Os representantes patronais admitiram a demissão de 220 professores e a decisão de promover uma restruturação na grade curricular, que vai cortar 25% das aulas , passando de 4 para 3 aulas diárias de 50 minutos.


Consequências

Parte das aulas suprimidas será substituída por atividades a distância. O que a FMU pretende é reduzir a carga horária dos cursos à quantidade mínima de horas exigidas pelo MEC e usar 20% dessas horas – da carga já reduzida – em atividade a distância. Isso resultará num enxugamento da folha de salários em 25%!

A mudança atinge os cursos das áreas de Saúde, Direito, Negócios e Educação (este último, apenas os ingressantes seriam afetados).

As consequências para os professores são muito graves. Parte será demitida e quem permanecer, terá a carga horária e consequentemente, o salário, reduzido em 25%, sem que isso resulte em diminuição no trabalho.


SinproSP defende cancelamento das demissões

Os diretores do SinproSP, Fábio Zambon e Celso Napolitano, consideraram a decisão inaceitável. Eles pediram o cancelamento das demissões e a suspensão da restruturação curricular.

Os dirigentes sindicais defenderam que a mudança na grade deva ser precedida por uma ampla discussão com os professores e também os alunos.

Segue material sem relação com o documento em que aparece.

Lemma children_decides n cs all :
  Forall decided cs → (n + length cs ≤ length all)%nat →
  decides (Forall2 valid cs (take (length cs) (drop n all))) (AList all)
    (scan_children scan cs n all).
Proof.
  intros Hcs. revert n. induction Hcs as [|c cs Hc _ IH]; intros n Hlen; [by apply decides_ok|].
  simpl in Hlen. destruct (lookup_lt_is_Some_2 all n) as [x Hx]; [lia|].
  rewrite (drop_S all x n Hx). cbn [length take scan_children].
  apply (decides_iff (valid c x ∧ Forall2 valid cs (take (length cs) (drop (S n) all)))).
  { by rewrite Forall2_cons. }
  intros paths. rewrite (stateT_bind_Ret _ (index all n) paths x paths).
  2: { unfold index. by rewrite Hx. }
  revert paths. apply decides_and_then.
  - apply decides_scan_sub; [done|apply Hc|eauto with jsoff].
  - intros _. apply IH. lia.
Qed.

(** The tail of TupleSchema.Scan and of ScanParams, once there are at least as
    many items as schemas. *)
Lemma items_then_rest_decides cs add items rest :
  Forall decided cs → (length cs ≤ length items)%nat →
  decides match add with
          | None => length items = length cs
          | Some a => list_all (valid a) (drop (length cs) items)
          end (AList items) rest →
  decides (valid_items valid add cs items) (AList items)
    (and_then (scan_children scan cs 0 items) rest).
Proof.
  intros Hcs Hlen Hrest. rewrite valid_items_iff.
  apply (decides_iff (Forall2 valid cs (take (length cs) (drop 0 items)) ∧
    match add with
    | None => length items = length cs
    | Some a => list_all (valid a) (drop (length cs) items)
    end)); [rewrite drop_0; naive_solver|].
  apply decides_and_then; [by apply children_decides|done].
Qed.
(* ===== verification/Describe.v ===== *)
(** * Describing a schema and building it again

    SchemaToString writes the map of a schema as JSON text; BuildBytes reads a
    description from JSON text.  This file shows that the second undoes the
    first on the schemas whose maps tell everything about them. *)

From S2P Require Import Prelude GoMap Strconv Values Schema Convert Builder.
From stdpp Require Import options.
#[local] Open Scope Z_scope.

(** ** Values after a round trip through JSON text *)

Definition dec (v : any) : any :=
  match Marshal v with Some j => json_value j | None => ANil end.

Definition dec_entries (m : gomap any) : gomap any :=
  map_sort ((λ kv, (kv.1, dec kv.2)) <$> m).

Lemma marshal_entries_dec (m : gomap any) js :
  marshal_entries Marshal m = Some js →
  map_keys js = map_keys m ∧
  (λ kv, (kv.1, json_value kv.2)) <$> js = (λ kv, (kv.1, dec kv.2)) <$> m.
Proof.
  revert js. induction m as [|[k v] m IH]; intros js; cbn [marshal_entries].
  { by intros [= <-]. }
  intros Hjs. apply bind_Some in Hjs as (j & Hj & Hjs). apply bind_Some in Hjs as (js' & Hjs & [= <-]).
  destruct (IH js' Hjs) as [Hk He]. split; [exact (f_equal (cons k) Hk)|].
  rewrite !fmap_cons, He. unfold dec; simpl. by rewrite Hj.
Qed.
Lemma message_ok_MustParams msg :
  message_ok msg → IsResponse msg = true →
  is_ret (MustParams msg) = true ∧ ∃ method, MustMethod msg = Ret method.
Proof using Type.
  destruct msg as [m|m|m|m]; simpl; intros Hok Hr; [by eauto..| |];
    unfold IsResponse, IsRequest, IsNotify, base_of in Hr; by rewrite Hok in Hr.
Qed.
(** Whatever Feed returns is an answer. *)
Lemma Feed_answered fuel l req w r w' :
  (∀ l a, h !! l = Some a → actor_ready req a) → message_ok (request_msg req) →
  Feed h fuel l req w = Some (Ret r, w') → answered (request_msg req) r.
Proof using Type*.
  intros Hready Hok. revert l. induction fuel as [|fuel IH]; intros l; [done|]. cbn [Feed]. unfold deref.
  destruct (h !! l) as [a|] eqn:Ha; [|done]. specialize (Hready l a Ha) as Hr.
  unfold mbind at 1, act_mbind at 1. cbn [act_of_comp mret comp_mret].
  destruct (IsResponse (request_msg req)) eqn:Hresp; cbn [negb].
  - destruct (message_ok_MustParams _ Hok Hresp) as [Hparams [method Hm]]. rewrite Hm.
    rewrite (act_bind_Ret _ _ w method w) by done.
    destruct (getHandler a method) as [handler|] eqn:Hg.
    + destruct (dispatch_serves req method a handler Hok Hparams Hr Hg w) as (r' & w1 & Hd & Hans).
      unfold dispatch in Hd. rewrite Hd. by intros [= <- _].
    + unfold mbind at 1, act_mbind at 1. unfold act_of_comp.
      destruct (child_with h fuel method (children a)) as [[[c|]|p]|]; [by apply IH| |done..].
      destruct (not_handled_serves req a Hok Hresp Hr w) as (r' & w1 & Hd & Hans).
      unfold not_handled in Hd. intros H'. rewrite Hd in H'. by injection H' as <- _.
  - destruct (request_msg req) as [m|m|m|m] eqn:Hreq; unfold IsResponse, IsRequest, IsNotify, base_of in Hresp;
      [by destruct Hok as [Hk _]; rewrite Hk in Hresp|by destruct Hok as [Hk _]; rewrite Hk in Hresp| |];
      simpl in Hok; (destruct (missingHandler a) as [missing|]; [|by intros [= <- _]]);
      unfold call_and_wrap, mbind, act_mbind;
      (destruct (missing req w) as [[[[v err]|p] w1]|]; [|done..]);
      unfold act_of_outcome, wrapResult, IsRequest, base_of; rewrite Hok; by intros [= <- _].
Qed.

End routing.
(* ===== verification/StreamingClient.v ===== *)
(** * The streaming client: net/streaming_client.go

    Callers, the send loop, the receive loop and one timer for each request
    run concurrently and share the client through channels and a
    sync.Map.  The state below holds what they share; a [label] names one
    atomic action of one of them, with what the environment decides (the
    message read, the outcome of a dial, a fresh identifier) as its
    arguments; [step] computes the state after it, [None] when the action is
    not possible (a goroutine would block, or is elsewhere).  An execution is
    a list of labels.

    An action is what a goroutine does between two channel operations or
    accesses of the sync.Map.  The fields [sendChannel] and [closeChannel] are
    accessed without a lock by the source; their data races are not
    modelled.  Time is a clock in seconds; a timer may fire once its ten
    seconds are over.  The transport is a flag, [connected], which Transports.v
    justifies; log entries and settings are left out.  The handlers that the user
    registers are flags: messages for the message handler are recorded, calls of
    the other two counted.  The end of the context that a connection was made
    with is an action, possible at any time. *)

From S2P Require Import Prelude GoMap Strconv Values Messages.
From stdpp Require Import gmap.
From stdpp Require Import options.
#[local] Open Scope Z_scope.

“Não se faz uma mudanças dessas sem nenhuma discussão. Os professores ficaram sabendo por boatos que começaram a circular na semana passada”, afirmou Napolitano. “A restruturação tem objetivo puramente econômico, com grave consequência para a qualidade de ensino”, completou.

O SinproSP quer uma solução negociada, mas vai tomar todas as medidas cabíveis para que as demissões sejam canceladas e a reforma curricular, adiada.